• **Exercise details**:
Please copy out the entries until you have copied the line that contains "if vdev <? zlen", beginning with the first line.

• **Source records**:

[Start of section]

(** An operation on vdev number [i], its group and its metaslabs. *)
Definition on_vdev {R : Type} (p : spa) (i : nat) (mg : option Z)
    (f : vdev -> list metaslab -> outcome (vdev * list metaslab * R)) : outcome (spa * R) :=
  t ← get (vdev_child p) i;
  mg ← address mg;
  g ← group_at p (Some mg);
  '(vd, ms, r) ← f (load_vdev p t g) (vdev_ms t);
  Ok (store_vdev p i t mg g vd ms, r).

Definition vdev_lookup_top (p : spa) (vdev : Z) : option top :=
  if vdev <? zlen (vdev_child p) then vdev_child p !! Z.to_nat vdev else None.

(** [vdev_default_asize] of a vdev without children. *)
Definition vdev_default_asize (ashift psize : Z) : Z := P2ROUNDUP psize (Z.shiftl 1 ashift).

(** ** Freeing and claiming *)

(** The size of a block: gang blocks have that of their header. *)
Definition dva_size (t : top) (d : dva) : Z :=
  if negb (DVA_GET_GANG d =? 0) then vdev_op_asize t ZioChecksum.SPA_GANGBLOCKSIZE else DVA_GET_ASIZE d.

Definition metaslab_free_dva (p : spa) (d : dva) (txg : Z) (now : bool) : outcome spa :=
  let offset := DVA_GET_OFFSET d in
  _ ← verify (DVA_IS_VALID d);
  if spa_freeze_txg p <? txg then Ok p
  else match vdev_lookup_top p (DVA_GET_VDEV d) with
       | None => Err Panic
       | Some t =>
           if vdev_ms_count (t_vd t) <=? Z.shiftr offset (vdev_ms_shift (t_vd t)) then Err Panic
           else
             '(p, _) ← on_vdev p (Z.to_nat (DVA_GET_VDEV d)) (vdev_mg t) (fun vd ms =>
                         '(vd, ms) ← group_free zfs_recover vd ms offset (dva_size t d) txg now; Ok (vd, ms, tt));
             Ok p
       end.

(** The result is 0 or an error number. *)
Definition metaslab_claim_dva (p : spa) (d : dva) (txg : Z) : outcome (spa * Z) :=
  let offset := DVA_GET_OFFSET d in
  _ ← verify (DVA_IS_VALID d);
  match vdev_lookup_top p (DVA_GET_VDEV d) with
  | None => Ok (p, ENXIO)
  | Some t =>
      if vdev_ms_count (t_vd t) <=? Z.shiftr offset (vdev_ms_shift (t_vd t)) then Ok (p, ENXIO)
      else
        on_vdev p (Z.to_nat (DVA_GET_VDEV d)) (vdev_mg t) (fun vd ms =>
          '(vd, ms) ← group_claim zfs_recover vd (spa_meta_objset p) ms offset (dva_size t d) txg; Ok (vd, ms, 0))
  end.

Fixpoint free_loop (p : spa) (dvas : list dva) (txg : Z) (now : bool) : outcome spa :=
  match dvas with
  | [] => Ok p
  | d :: dvas' => p ← metaslab_free_dva p d txg now; free_loop p dvas' txg now
  end.

Definition metaslab_free (p : spa) (bp : blkptr) (txg : Z) (now : bool) : outcome spa :=
  let ndvas := BP_GET_NDVAS bp in
  _ ← verify (negb (BP_IS_HOLE bp));
  free_loop p (take ndvas (blk_dva bp)) txg now.

Fixpoint claim_loop (p : spa) (dvas : list dva) (txg last_error : Z) : outcome (spa * Z) :=
  match dvas with
  | [] => Ok (p, last_error)
  | d :: dvas' =>
      '(p, error) ← metaslab_claim_dva p d txg;
      claim_loop p dvas' txg (if negb (error =? 0) then error else last_error)
  end.

Definition metaslab_claim (p : spa) (bp : blkptr) (txg : Z) : outcome (spa * Z) :=
  let ndvas := BP_GET_NDVAS bp in
  _ ← verify (negb (BP_IS_HOLE bp));
  claim_loop p (take ndvas (blk_dva bp)) txg 0.

(** ** Allocating *)







Definition dva_set (d : dva) (vdev offset asize : Z) : dva :=
  DVA_SET_ASIZE (DVA_SET_GANG (DVA_SET_OFFSET (DVA_SET_VDEV d vdev) offset) 0) asize.







(** ** Rings

    The links of a group by its address. *)
Definition cls (gs : gmap Z metaslab_group) (x : Z) : option Z := gs !! x ≫= mg_class.
Definition nxt (gs : gmap Z metaslab_group) (x : Z) : option Z := gs !! x ≫= mg_next.
Definition prv (gs : gmap Z metaslab_group) (x : Z) : option Z := gs !! x ≫= mg_prev.
Lemma write_compress_spec m be pass z :
  machine_ok m -> write_request z ->
  exists z1, zio_write_compress m be pass z = Ok z1 /\ io_checksum z1 = io_checksum z /\
    ((io_bp z1 = BP_ZERO /\ io_data z = replicate (length (io_data z)) 0) \/
     (has_block z1 /\ is_u64 (blk_birth (io_bp z1)) /\
      exists c, described (io_bp z1) (io_size z) (io_size z1) c /\ stands_for c (io_data z1) (io_data z))).
Proof.
  intros Hm (Hz & Hc & Hg & Hb & Hnew). destruct (has_block_data z Hz) as [Hd Hs]. unfold zio_write_compress.
  set (birth := blk_birth (io_bp z) =? io_txg z). set (bp := io_bp z) in *.
  set (c0 := if birth then if zp_dontcompress <? pass then ZIO_COMPRESS_OFF else io_compress z else io_compress z).
  set (p0 := if birth then pass else 1).
  assert ((if birth then Ok (if zp_dontcompress <? pass then ZIO_COMPRESS_OFF else io_compress z, pass)
     else _ ← verify (BP_IS_HOLE bp); Ok (io_compress z, 1)) = Ok (c0, p0)) as ->.
  { unfold c0, p0, birth. destruct (Z.eqb_spec (blk_birth bp) (io_txg z)) as [|Hne]; [done|].
    by rewrite (proj1 (Hnew Hne)). }
  run. assert (ZIO_COMPRESS_OFF <= c0 < ZIO_COMPRESS_FUNCTIONS) as Hc0.
  { unfold c0. destruct birth, (zp_dontcompress <? pass); done. }
  destruct (compress_step m be z c0 Hm Hz Hc0) as (c & cbuf & csize & cbs & Ec & Hc256 & Hch). rewrite Ec. run.
  clear Ec Hc0 c0.
  assert (exists z', (if negb (c =? ZIO_COMPRESS_OFF) && negb (csize =? 0)
      then match cbuf with Some cbuf => Ok (zio_push_transform z cbuf csize cbs) | None => Err Fault end
      else Ok z) = Ok z' /\ io_checksum z' = io_checksum z /\ io_txg z' = io_txg z /\
      (csize = 0 /\ io_data z = replicate (length (io_data z)) 0 \/
       csize <> 0 /\ has_block z' /\ io_size z' = csize /\ size_ok csize /\ stands_for c (io_data z') (io_data z)))
    as (z' & -> & Hck & Htx & Hdata).
  { destruct Hch as [[-> ->]|[Hne Hgd]].
    - exists z. split_and!; [done|done|done|]. right. destruct Hd as [_ Hsz]. rewrite Hs.
      assert (zlen (io_data z) <> 0) by (destruct Hsz; change SPA_MAXBLOCKSIZE with 131072 in *; lia). done.
    - rewrite (proj2 (Z.eqb_neq _ _)) by done. cbn [negb andb]. unfold good_dest in Hgd. cbn [destp destsize] in Hgd.
      destruct cbuf as [cb|].
      + destruct Hgd as (Hsz & _ & Hle & Hby & Hdec). pose proof Hsz as [_ Hr].
        rewrite (proj2 (Z.eqb_neq csize 0)) by lia. cbn [negb]. eexists. split_and!; [done|done|done|]. right.
        assert (io_data (zio_push_transform z cb csize cbs) = take (Z.to_nat csize) cb) as Ed by done.
        assert (zlen (take (Z.to_nat csize) cb) = csize) as El by (rewrite length_take; lia).
        split_and!; [lia| |done|done|].
        * do 2 eexists. split; [done|]. rewrite Ed. split; [|by rewrite El]. split; [by apply Forall_take|by rewrite El].
        * unfold stands_for. rewrite (proj2 (Z.eqb_neq _ _)) by done. rewrite Ed, El. exact Hdec.
      + destruct Hgd as [-> Hz0]. exists z. split_and!; [done|done|done|]. by left. }
  run. rewrite Htx. fold birth. destruct Hd as [_ Hsz].
  assert (has_block z' -> forall bp' p, has_block (set_pipeline (set_bp z' bp') p)) as Hset by done.
  destruct (birth && (BP_GET_PSIZE bp =? csize) && (zp_rewrite <? p0)) eqn:Erw.
  - apply andb_true_iff in Erw as [[_ Eps]%andb_true_iff _]. apply Z.eqb_eq in Eps.
    destruct Hdata as [[-> Hz0]|(Hne & Hz' & Hsz' & Hok & Hst)].
    + unfold BP_GET_PSIZE, BF64_GET_SB in Eps. exfalso. revert Eps. clear.
      pose proof (BF64_GET_range (blk_prop bp) 16 16 ltac:(lia)). change SPA_MINBLOCKSHIFT with 9.
      rewrite Z.shiftl_mul_pow2 by lia. rewrite wrap_small by lia. lia.
    + rewrite (proj2 (Z.eqb_neq csize 0)) by done. cbn [negb verify]. run. eexists. split; [done|]. split; [done|]. right.
      split; [by apply Hset|]. split; [exact Hb|]. exists c. split; [|exact Hst].
      change (io_size (set_pipeline _ _)) with (io_size z'). rewrite Hsz', <- Eps, Hs. by apply described_again.
  - destruct Hdata as [[-> Hz0]|(Hne & Hz' & Hsz' & Hok & Hst)].
    + cbn [Z.eqb]. eexists. split; [done|]. split; [done|]. by left.
    + rewrite (proj2 (Z.eqb_neq csize 0)) by done.
      set (bp1 := if birth then BP_ZERO else bp).
      assert (BP_GET_NDVAS bp1 = 0%nat /\ BP_IS_GANG bp1 = false /\ is_u64 (blk_birth bp1)) as (Hn & Hg1 & Hb1).
      { unfold bp1, birth. destruct (Z.eqb_spec (blk_birth bp) (io_txg z)) as [|Hnb]; [by vm_compute|].
        by destruct (Hnew Hnb). }
      rewrite bool_decide_eq_true_2 by done. cbn [verify]. run. eexists. split; [done|]. split; [done|]. right.
      split; [by apply Hset|]. split; [exact Hb1|]. exists c. split; [|exact Hst].
      change (io_size (set_pipeline _ _)) with (io_size z'). rewrite Hsz', Hs. apply described_new; try done.
Qed.

(** ** The way back *)

(** A request to read: the pointer as it is in the tree, addresses and all. *)
Lemma read_request m bp dst zb spa disk c :
  described bp (zlen dst) (zlen disk) c -> BP_IS_HOLE bp = false -> size_ok (zlen dst) -> block_ok disk ->
  (c = ZIO_COMPRESS_OFF -> length disk = length dst) ->
  exists zr, zio_read m spa bp dst (zlen dst) zb = Ok zr /\ io_bp zr = bp /\ io_error zr = None /\
    io_pipeline zr = (if c =? ZIO_COMPRESS_OFF then ZIO_READ_PIPELINE
                      else Z.lor ZIO_READ_PIPELINE (Z.shiftl 1 ZIO_STAGE_READ_DECOMPRESS)) /\
    io_transform_stack (set_data zr disk) =
      if c =? ZIO_COMPRESS_OFF then [Zt disk (zlen dst) (zlen dst)]
      else [Zt disk (zlen disk) (zlen disk); Zt dst (zlen dst) (zlen dst)].
Proof.
  intros (Hl & Hp & Hc & Hg) Hh [Hm Hr] [_ [_ Hdr]] Hoff.
  unfold zio_read, BP_GET_LSIZE. rewrite Hh. fold (lsize_field bp). rewrite Hl, Z.eqb_refl. cbn [verify]. run.
  rewrite (proj2 (Z.leb_le _ _)) by apply Hr. cbn [verify]. run.
  change SPA_MINBLOCKSIZE with (Z.shiftl 1 9). rewrite SpaceMap.P2PHASE_mod, Hm by lia. cbn [verify Z.eqb]. run.
  rewrite Hc, Hg, Hp. destruct (Z.eqb_spec c ZIO_COMPRESS_OFF) as [Ec|Ec]; cbn [negb].
  - eexists. split_and!; [done..|]. cbn [set_data set_stack io_transform_stack zt_size zt_data zt_bufsize].
    rewrite Nat2Z.id, drop_ge, app_nil_r by lia. done.
  - destruct (zio_buf_alloc_ok m (zlen disk)) as (cb & Ea & La & _); [lia|]. rewrite Ea. run.
    eexists. split_and!; [done..|].
    cbn [set_data zio_push_transform set_pipeline set_stack io_transform_stack zt_size zt_data zt_bufsize].
    rewrite Nat2Z.id, drop_ge, app_nil_r by lia. done.
Qed.
Lemma NextID_nondecreasing_witness :
  Sorted Z.le
    (fst (run (genOf (rawConfig 41 10 12 20 false 1288834974 1) 4094)
              [0; 0; 0; 5000000; 1])).
Proof.
  apply (NextID_nondecreasing
           (rawConfig 41 10 12 20 false 1288834974 1) 4094).
  - unfold wf_config, is_u8, is_i64; cbn; lia.
  - unfold valid_widths; cbn; lia.
  - cbn; lia.
  - cbn; lia.
  - vm_compute; reflexivity.
  - vm_compute. repeat split; intros _; reflexivity.
Defined.

(* ================================================================= *)
(** ** Counter exhaustion *)

(** C5, counterexample.  Widths 0 + 62 + 2 are accepted, but the epoch
    quantum [1 << 64] is 0: the exhaustion branch leaves the stored epoch
    where it was, and five consecutive calls return IDs of one and the
    same epoch tick although [2^CntLen] is 4. *)
Lemma exhaustion_without_epoch_field :
  let c := rawConfig 0 62 2 20 false 0 1 in
  let g := genOf c 0 in
  wf_config c /\ valid_widths c /\ 0 <= SrvID c < 2 ^ SrvLen c /\
  NewUidGenerator c 0 = inr g /\
  fst (run g [0; 0; 0; 0; 0]) = [5; 6; 7; 4; 5] /\
  forallb (fun id => epochField g id =? 0) (fst (run g [0; 0; 0; 0; 0]))
  = true /\
  epoch (snd (run g [0; 0; 0; 0])) = epoch (snd (run g [0; 0; 0])) /\
  2 ^ CntLen c < Z.of_nat (List.length (fst (run g [0; 0; 0; 0; 0]))).
Proof.
  cbv zeta. split; [| split; [| split]].
  - unfold wf_config, is_u8, is_i64; cbn; lia.
  - unfold valid_widths; cbn; lia.
  - vm_compute. split; [discriminate | reflexivity].
  - repeat split; vm_compute; reflexivity.
Qed.
(** [clear] on a store that counts an entry: the file is moved to the
    archive named after the current second. *)
Lemma clear_moves_the_store : forall w,
  dead_letter.count_lines (stored_lines w) <> 0 ->
  exists content,
    assoc dead_letter.DEAD_LETTER_FILE (files w) = Some content
    /\ dead_letter.clear w
       = (Ok (Some (archive_name (clock w)), dead_letter.count_lines (stored_lines w)),
          set_trace (trace w ++ [EAcquire "_lock"; ERelease "_lock"])
            (set_files (File.write (archive_name (clock w)) content
                          (File.remove dead_letter.DEAD_LETTER_FILE (files w))) w)).
Proof.
  intros w H. unfold stored_lines in *.
  destruct (assoc dead_letter.DEAD_LETTER_FILE (files w)) as [content|] eqn:E;
    [|contradiction H; reflexivity].
  exists content. split; [reflexivity|].
  unfold dead_letter.clear, bind, File.exists_. rewrite E. cbn [negb].
  unfold with_lock, emit, bind, File.read_lines. cbv beta.
  cbn [files set_trace]. rewrite E.
  apply Z.eqb_neq in H. rewrite H.
  unfold datetime_now, File.move. cbn [clock files set_trace]. rewrite E.
  fold (archive_name (clock w)). cbn [ret trace set_trace set_files].
  rewrite <- app_assoc. reflexivity.
Qed.

Lemma archived_store_is_gone : forall t content fs,
  assoc dead_letter.DEAD_LETTER_FILE
    (File.write (archive_name t) content (File.remove dead_letter.DEAD_LETTER_FILE fs))
  = None.
Proof.
  intros t content fs. rewrite assoc_write_other.
  - apply assoc_remove_same.
  - intros C. exact (archive_name_is_not_the_store _ (eq_sym C)).
Qed.

(** X11.  [clear] leaves a store with no entry alone and moves any other to
    an archive:
    - when the store file is missing, or holds only blank lines, it returns
      (None, 0) and no file changes;
    - otherwise it returns the archive name, made of the current second, and
      the number of lines that are not blank, whether they parse or not;
      afterwards the store file is gone, the archive holds its content byte
      for byte (replacing an archive of the same second), every other file is
      as before, [count] returns 0 and [read_all] returns no entry. *)
Theorem clear_archives_the_store : forall w,
  let n := dead_letter.count_lines (stored_lines w) in
  (n = 0 ->
   exists w',
     dead_letter.clear w = (Ok (None, 0), w') /\ files w' = files w)
  /\
  (n <> 0 ->
   exists w' content,
     dead_letter.clear w = (Ok (Some (archive_name (clock w)), n), w')
     /\ assoc dead_letter.DEAD_LETTER_FILE (files w) = Some content
     /\ assoc dead_letter.DEAD_LETTER_FILE (files w') = None
     /\ assoc (archive_name (clock w)) (files w') = Some content
     /\ (forall name,
           name <> dead_letter.DEAD_LETTER_FILE -> name <> archive_name (clock w) ->
           assoc name (files w') = assoc name (files w))
     /\ fst (dead_letter.count w') = Ok 0
     /\ fst (dead_letter.read_all w') = Ok []).
Proof.
  intros w n. subst n. split.
  - intros H. unfold stored_lines in H.
    unfold dead_letter.clear, bind, File.exists_.
    destruct (assoc dead_letter.DEAD_LETTER_FILE (files w)) as [content|] eqn:E.
    + cbn [negb]. unfold with_lock, emit, bind, File.read_lines. cbv beta.
      cbn [files set_trace]. rewrite E, H. cbn [Z.eqb ret].
      eexists. split; reflexivity.
    + eexists. split; reflexivity.
  - intros H. destruct (clear_moves_the_store w H) as (content & E & Run).
    eexists. exists content. split; [exact Run|]. split; [exact E|].
    cbn [files set_trace set_files].
    pose proof (archived_store_is_gone (clock w) content (files w)) as Gone.
    split; [exact Gone|]. split; [apply assoc_write|]. split.
    { intros name N1 N2. rewrite assoc_write_other by exact N2.
      apply assoc_remove_other. exact N1. }
    split.
    + rewrite count_run. unfold stored_lines. cbn [files set_trace set_files].
      rewrite Gone. reflexivity.
    + rewrite read_all_run. unfold stored_lines. cbn [files set_trace set_files].
      rewrite Gone. reflexivity.
Qed.

Lemma clear_archives_the_store_witness :
  exists w' content,
    dead_letter.clear torn_store
    = (Ok (Some (archive_name (clock torn_store)), 1), w')
    /\ assoc dead_letter.DEAD_LETTER_FILE (files torn_store) = Some content
    /\ assoc dead_letter.DEAD_LETTER_FILE (files w') = None
    /\ assoc (archive_name (clock torn_store)) (files w') = Some content
    /\ (forall name,
          name <> dead_letter.DEAD_LETTER_FILE ->
          name <> archive_name (clock torn_store) ->
          assoc name (files w') = assoc name (files torn_store))
    /\ fst (dead_letter.count w') = Ok 0
    /\ fst (dead_letter.read_all w') = Ok [].
Proof.
  apply (proj2 (clear_archives_the_store torn_store)).
  vm_compute. discriminate.
Defined.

[End of section]

• **Exercise result**:
(** An operation on vdev number [i], its group and its metaslabs. *)
Definition on_vdev {R : Type} (p : spa) (i : nat) (mg : option Z)
    (f : vdev -> list metaslab -> outcome (vdev * list metaslab * R)) : outcome (spa * R) :=
  t ← get (vdev_child p) i;
  mg ← address mg;
  g ← group_at p (Some mg);
  '(vd, ms, r) ← f (load_vdev p t g) (vdev_ms t);
  Ok (store_vdev p i t mg g vd ms, r).

Definition vdev_lookup_top (p : spa) (vdev : Z) : option top :=
  if vdev <? zlen (vdev_child p) then vdev_child p !! Z.to_nat vdev else None.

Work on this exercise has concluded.